# WHAT IS BEING ASKED:
Please transcribe the data that follows exactly, from its first line through the line that contains "(** ** Merging the groups a new one meets *)".

----- SUPPLIED DATA

(* ===== verification/GroupingsThms.v ===== *)
(** What Groupings.v guarantees: the groups are the classes of addresses linked by sets that meet,
    no pointer is followed or freed after its object is gone, and every object is freed. *)

From S2P Require Import Prelude Monad Core Groupings.

Section Merge.
Context `{Destinations}.

Abbreviation D := CTxDestination.

(** Two addresses in one of the sets. *)
Definition share (gs : list (gset D)) (a b : D) : Prop := exists g, g ∈ gs /\ a ∈ g /\ b ∈ g.

(** Two addresses in one live object. *)
Definition joined (h : Heap) (a b : D) : Prop := exists p S, objects h !! p = Some S /\ a ∈ S /\ b ∈ S.

Record good (h : Heap) : Prop := {
  g_unique p : p ∈ uniqueGroupings h <-> is_Some (objects h !! p);
  g_disjoint p q S T a : objects h !! p = Some S -> objects h !! q = Some T -> a ∈ S -> a ∈ T -> p = q;
  g_setmap a p : setmap h !! a = Some p <-> exists S, objects h !! p = Some S /\ a ∈ S;
  g_next p : is_Some (objects h !! p) -> (p < next h)%positive;
  g_nonempty p : objects h !! p <> Some ∅ }.

Lemma joined_sym h a b : joined h a b -> joined h b a.
Proof. intros (p & S & ? & ? & ?). by exists p, S. Qed.

Lemma joined_trans h a b c : good h -> joined h a b -> joined h b c -> joined h a c.
Proof.
  intros Hg (p & S & Hp & Ha & Hb) (q & T & Hq & Hb' & Hc). assert (p = q) as -> by (eapply (g_disjoint _ Hg); eauto).
  rewrite Hp in Hq. injection Hq as ->. by exists q, T.
Qed.

Lemma hits_spec h g p : good h -> p ∈ hits g h <-> exists S a, objects h !! p = Some S /\ a ∈ S /\ a ∈ g.
Proof.
  intros Hg. unfold hits. rewrite elem_of_list_to_set, list_elem_of_omap. setoid_rewrite elem_of_elements.
  setoid_rewrite (g_setmap _ Hg). split.
  - intros (a & Ha & S & HS & Has). eauto.
  - intros (S & a & HS & Has & Ha). exists a. split; [done|]. by exists S.
Qed.

(** ** Merging the groups a new one meets *)

(** The heap while the hit groups [todo] wait, [m] being merged so far. *)
Lemma merge_hits_spec merged todo m h :
  NoDup todo -> merged ∉ todo -> objects h !! merged = Some m -> (forall p, p ∈ todo -> is_Some (objects h !! p)) ->
  wp (foldM (fun _ hit => merge_hit merged hit) todo tt)
    (fun _ h' => (exists m', objects h' !! merged = Some m' /\
       (forall a, a ∈ m' <-> a ∈ m \/ exists p S, p ∈ todo /\ objects h !! p = Some S /\ a ∈ S)) /\
       (forall p, p <> merged -> objects h' !! p = if decide (p ∈ todo) then None else objects h !! p) /\
       (forall p, p ∈ uniqueGroupings h' <-> p ∈ uniqueGroupings h /\ p ∉ todo) /\
       setmap h' = setmap h /\ next h' = next h) h.
Proof.
  revert m h. induction todo as [|hit todo IH]; intros m h Hnd Hmem Hm Hlive; cbn [foldM].
  { apply wp_ret. split; [|split; [|split; [|done]]].
    - exists m. split; [done|]. intros a. split; [by left|]. intros [?|(p & S & Hp & _)]; [done|]. by apply elem_of_nil in Hp.
    - intros p _. rewrite decide_False; [done|apply not_elem_of_nil].
    - intros p. pose proof (not_elem_of_nil p). tauto. }
  apply NoDup_cons in Hnd as [Hhit Hnd]. rewrite not_elem_of_cons in Hmem. destruct Hmem as [Hne Hmem].
  destruct (Hlive hit ltac:(by left)) as [S HS]. apply wp_bind. unfold merge_hit, deref.
  apply wp_bind, wp_bind, wp_get. rewrite HS. apply wp_ret. apply wp_bind, wp_bind, wp_get. rewrite Hm. apply wp_ret.
  apply wp_bind, wp_modify, wp_bind, wp_modify. unfold delete_group, deref. apply wp_bind, wp_bind, wp_get.
  cbn [set_objects set_unique objects]. rewrite lookup_insert_ne, HS by done. apply wp_ret, wp_modify. cbn [set_objects set_unique objects uniqueGroupings setmap next].
  match goal with |- wp _ _ ?x => set (h1 := x) end.
  assert (Hm1 : objects h1 !! merged = Some (S ∪ m)) by (unfold h1; cbn; rewrite lookup_delete_ne, lookup_insert_eq by done; done).
  assert (Hold : forall p, p <> merged -> p <> hit -> objects h1 !! p = objects h !! p).
  { intros p H1 H2. unfold h1. cbn. by rewrite lookup_delete_ne, lookup_insert_ne by done. }
  eapply wp_mono; [apply (IH (S ∪ m) h1 Hnd Hmem Hm1)|].
  { intros p Hp. rewrite Hold; [apply Hlive; by right|by intros ->|by intros ->]. }
  cbv beta. intros u h2 ((m' & Hm' & Hel) & Hobj & Huni & Hsm & Hnx). split; [|split; [|split; [|done]]].
  - exists m'. split; [done|]. intros a. rewrite Hel, elem_of_union. setoid_rewrite elem_of_cons. split.
    + intros [[Ha|Ha]|(p & T & Hp & HT & Ha)]; [right; exists hit, S; auto|by left|]. right. exists p, T. rewrite <-(Hold p); [auto|by intros ->|by intros ->].
    + intros [Ha|(p & T & [->|Hp] & HT & Ha)]; [by left; right|left; left; congruence|].
      right. exists p, T. rewrite (Hold p); [auto|by intros ->|by intros ->].
  - intros p Hp. rewrite Hobj by done. destruct (decide (p = hit)) as [->|Hph].
    + rewrite (decide_False (P := hit ∈ todo)), (decide_True (P := hit ∈ hit :: todo)) by (done || by left). unfold h1. cbn. by rewrite lookup_delete_eq.
    + rewrite Hold by done. destruct (decide (p ∈ todo)); [rewrite decide_True by (by right)|rewrite decide_False by (by rewrite not_elem_of_cons)]; done.
  - intros p. rewrite Huni. unfold h1. cbn. rewrite elem_of_difference, elem_of_singleton, not_elem_of_cons. tauto.
Qed.

Lemma setmap_all (merged : positive) (l : list D) (m : gmap D positive) a :
  foldr (fun element (m : gmap D positive) => <[element := merged]> m) m l !! a = if decide (a ∈ l) then Some merged else m !! a.
Proof.
  induction l as [|x l IH]; cbn [foldr]; [by rewrite decide_False by apply not_elem_of_nil|].
  destruct (decide (a = x)) as [->|Hne]; [rewrite lookup_insert_eq, decide_True; [done|by left]|].
  rewrite lookup_insert_ne, IH by done. destruct (decide (a ∈ l)); [rewrite decide_True by (by right)|rewrite decide_False by (by rewrite not_elem_of_cons)]; done.
Qed.

(** What one round does to the objects: those that meet [grouping] become one. *)
Record merged_from (h h' : Heap) (grouping : gset D) (p : positive) (g : gset D) : Prop := {
  m_new : objects h' !! p = Some g;
  m_elem a : a ∈ g <-> a ∈ grouping \/ exists b, b ∈ grouping /\ joined h a b;
  m_old q : q <> p -> objects h' !! q = if decide (q ∈ hits grouping h) then None else objects h !! q }.

Lemma merge_group_run grouping h :
  good h -> grouping <> ∅ ->
  wp (merge_group grouping) (fun _ h' => good h' /\ exists g, merged_from h h' grouping (next h) g) h.
Proof.
  intros Hg Hne. unfold merge_group. apply wp_bind, wp_get, wp_bind. unfold new_group. apply wp_bind, wp_get, wp_bind, wp_put, wp_ret, wp_bind.
  match goal with |- wp _ _ ?x => set (h1 := x) end. set (p := next h). set (hs := hits grouping h).
  assert (Hfresh : objects h !! p = None).
  { destruct (objects h !! p) eqn:E; [|done]. pose proof (g_next _ Hg p ltac:(by eexists)) as Hlt. unfold p in Hlt. lia. }
  assert (Hhit : forall q, q ∈ hs <-> exists S a, objects h !! q = Some S /\ a ∈ S /\ a ∈ grouping) by (intros q; by apply hits_spec).
  assert (Hhp : p ∉ hs) by (intros (S & a & HS & _)%Hhit; congruence).
  eapply wp_mono; [apply (merge_hits_spec p (elements hs) grouping h1)|].
  { apply NoDup_elements. }
  { by rewrite elem_of_elements. }
  { unfold h1. cbn. by rewrite lookup_insert_eq. }
  { intros q Hq%elem_of_elements. assert (Hqp : p <> q) by (by intros <-). unfold h1. cbn. rewrite lookup_insert_ne by exact Hqp. apply Hhit in Hq as (S & _ & HS & _). by eexists. }
  cbv beta. intros u h2 ((g & Hnew & Hel) & Hold & Huni & Hsm & Hnx). apply wp_bind, wp_modify, wp_bind. unfold deref. apply wp_bind, wp_get.
  cbn [set_unique objects]. rewrite Hnew. apply wp_ret, wp_modify. cbn [set_unique set_setmap objects next uniqueGroupings setmap].
  match goal with |- good ?x /\ _ => set (h3 := x) end.
  assert (Hold3 : forall q, q <> p -> objects h3 !! q = if decide (q ∈ hs) then None else objects h !! q).
  { intros q Hq. unfold h3. cbn. rewrite Hold by done. unfold h1. cbn. rewrite lookup_insert_ne by (by apply not_eq_sym).
    destruct (decide (q ∈ hs)); [rewrite decide_True by (by apply elem_of_elements)|rewrite decide_False by (by rewrite elem_of_elements)]; done. }
  assert (Helem : forall a, a ∈ g <-> a ∈ grouping \/ exists b, b ∈ grouping /\ joined h a b).
  { intros a. rewrite Hel. split; (intros [?|Hx]; [by left|right]).
    - destruct Hx as (q & S & Hq%elem_of_elements & HS & Ha). assert (Hqp : p <> q) by (by intros <-). unfold h1 in HS. cbn in HS. rewrite lookup_insert_ne in HS by exact Hqp.
      apply Hhit in Hq as (T & b & HT & Hb & Hbg). rewrite HS in HT. injection HT as <-. exists b. split; [done|]. by exists q, S.
    - destruct Hx as (b & Hb & q & S & HS & Ha & HbS). exists q, S. assert (Hq : q ∈ hs) by (apply Hhit; eauto).
      split; [by apply elem_of_elements|]. split; [|done]. assert (Hqp : p <> q) by (by intros <-). unfold h1. cbn. by rewrite lookup_insert_ne by exact Hqp. }
  assert (Hlive : forall q T, objects h3 !! q = Some T -> (q = p /\ T = g) \/ (q <> p /\ q ∉ hs /\ objects h !! q = Some T /\ forall a, a ∈ T -> a ∉ g)).
  { intros q T HT. destruct (decide (q = p)) as [->|Hq]; [left; unfold h3 in HT; cbn in HT; split; congruence|right].
    rewrite Hold3 in HT by done. destruct (decide (q ∈ hs)) as [|Hh]; [done|]. split; [done|]. split; [done|]. split; [done|].
    intros a Ha [Hag|(b & Hb & q' & S & HS & HaS & HbS)]%Helem; apply Hh, Hhit; [eauto|].
    assert (q = q') as -> by (eapply (g_disjoint _ Hg); eauto). rewrite HT in HS. injection HS as <-. eauto. }
  split; [|exists g; by constructor].
  constructor.
  - intros q. unfold h3. cbn. rewrite elem_of_union, elem_of_singleton, Huni, elem_of_elements. unfold h1. cbn. rewrite (g_unique _ Hg).
    assert (Hq3 : objects h3 !! q = objects h2 !! q) by done. unfold h3 in Hq3 at 1. cbn [objects set_setmap] in Hq3. 
    destruct (decide (q = p)) as [->|Hq]; [rewrite Hnew; split; [by eexists|by left]|].
    change (objects h2 !! q) with (objects h3 !! q). rewrite Hold3 by done. destruct (decide (q ∈ hs)); split; try tauto; by intros [? ?].
  - intros q1 q2 S T a HS HT HaS HaT. destruct (Hlive _ _ HS) as [[-> ->]|(N1 & N2 & N3 & N4)], (Hlive _ _ HT) as [[-> ->]|(M1 & M2 & M3 & M4)]; [done| | |].
    + by destruct (M4 a HaT).
    + by destruct (N4 a HaS).
    + by eapply g_disjoint.
  - intros a q. change (setmap h3) with (foldr (fun element m => <[element := p]> m) (setmap h2) (elements g)). rewrite setmap_all, Hsm.
    change (setmap h1) with (setmap h). destruct (decide (a ∈ elements g)) as [Ha%elem_of_elements|Ha].
    + split; [intros [= <-]; by exists g|]. intros (S & HS & HaS). destruct (Hlive _ _ HS) as [[-> _]|(_ & _ & _ & N4)]; [done|]. by destruct (N4 a HaS).
    + rewrite elem_of_elements in Ha. rewrite (g_setmap _ Hg). split.
      * intros (S & HS & HaS). exists S. assert (q <> p) by (intros ->; congruence). rewrite Hold3, decide_False by (done || (intros (T & b & HT & HbT & Hbg)%Hhit; apply Ha, Helem; right; exists b; split; [done|]; exists q, T; rewrite HS in HT; injection HT as <-; done)). done.
      * intros (S & HS & HaS). destruct (Hlive _ _ HS) as [[-> ->]|(_ & _ & N3 & _)]; [done|eauto].
  - intros q [T HT]. unfold h3. cbn. rewrite Hnx. unfold h1. cbn. destruct (Hlive _ _ HT) as [[-> _]|(_ & _ & N3 & _)]; [unfold p; lia|].
    pose proof (g_next _ Hg q ltac:(by eexists)). lia.
  - intros q HT. destruct (Hlive _ _ HT) as [[-> E]|(_ & _ & N3 & _)]; [|by apply (g_nonempty _ Hg) in N3].
    apply set_choose_L in Hne as [x Hx]. assert (Hxg : x ∈ g) by (apply Helem; by left). rewrite <-E in Hxg. set_solver.
Qed.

----------

# COMPLETED EXERCISE:
(* ===== verification/GroupingsThms.v ===== *)
(** What Groupings.v guarantees: the groups are the classes of addresses linked by sets that meet,
    no pointer is followed or freed after its object is gone, and every object is freed. *)

From S2P Require Import Prelude Monad Core Groupings.

Section Merge.
Context `{Destinations}.

Abbreviation D := CTxDestination.

(** Two addresses in one of the sets. *)
Definition share (gs : list (gset D)) (a b : D) : Prop := exists g, g ∈ gs /\ a ∈ g /\ b ∈ g.

(** Two addresses in one live object. *)
Definition joined (h : Heap) (a b : D) : Prop := exists p S, objects h !! p = Some S /\ a ∈ S /\ b ∈ S.

Record good (h : Heap) : Prop := {
  g_unique p : p ∈ uniqueGroupings h <-> is_Some (objects h !! p);
  g_disjoint p q S T a : objects h !! p = Some S -> objects h !! q = Some T -> a ∈ S -> a ∈ T -> p = q;
  g_setmap a p : setmap h !! a = Some p <-> exists S, objects h !! p = Some S /\ a ∈ S;
  g_next p : is_Some (objects h !! p) -> (p < next h)%positive;
  g_nonempty p : objects h !! p <> Some ∅ }.

Lemma joined_sym h a b : joined h a b -> joined h b a.
Proof. intros (p & S & ? & ? & ?). by exists p, S. Qed.

Lemma joined_trans h a b c : good h -> joined h a b -> joined h b c -> joined h a c.
Proof.
  intros Hg (p & S & Hp & Ha & Hb) (q & T & Hq & Hb' & Hc). assert (p = q) as -> by (eapply (g_disjoint _ Hg); eauto).
  rewrite Hp in Hq. injection Hq as ->. by exists q, T.
Qed.

Lemma hits_spec h g p : good h -> p ∈ hits g h <-> exists S a, objects h !! p = Some S /\ a ∈ S /\ a ∈ g.
Proof.
  intros Hg. unfold hits. rewrite elem_of_list_to_set, list_elem_of_omap. setoid_rewrite elem_of_elements.
  setoid_rewrite (g_setmap _ Hg). split.
  - intros (a & Ha & S & HS & Has). eauto.
  - intros (S & a & HS & Has & Ha). exists a. split; [done|]. by exists S.
Qed.

(** ** Merging the groups a new one meets *)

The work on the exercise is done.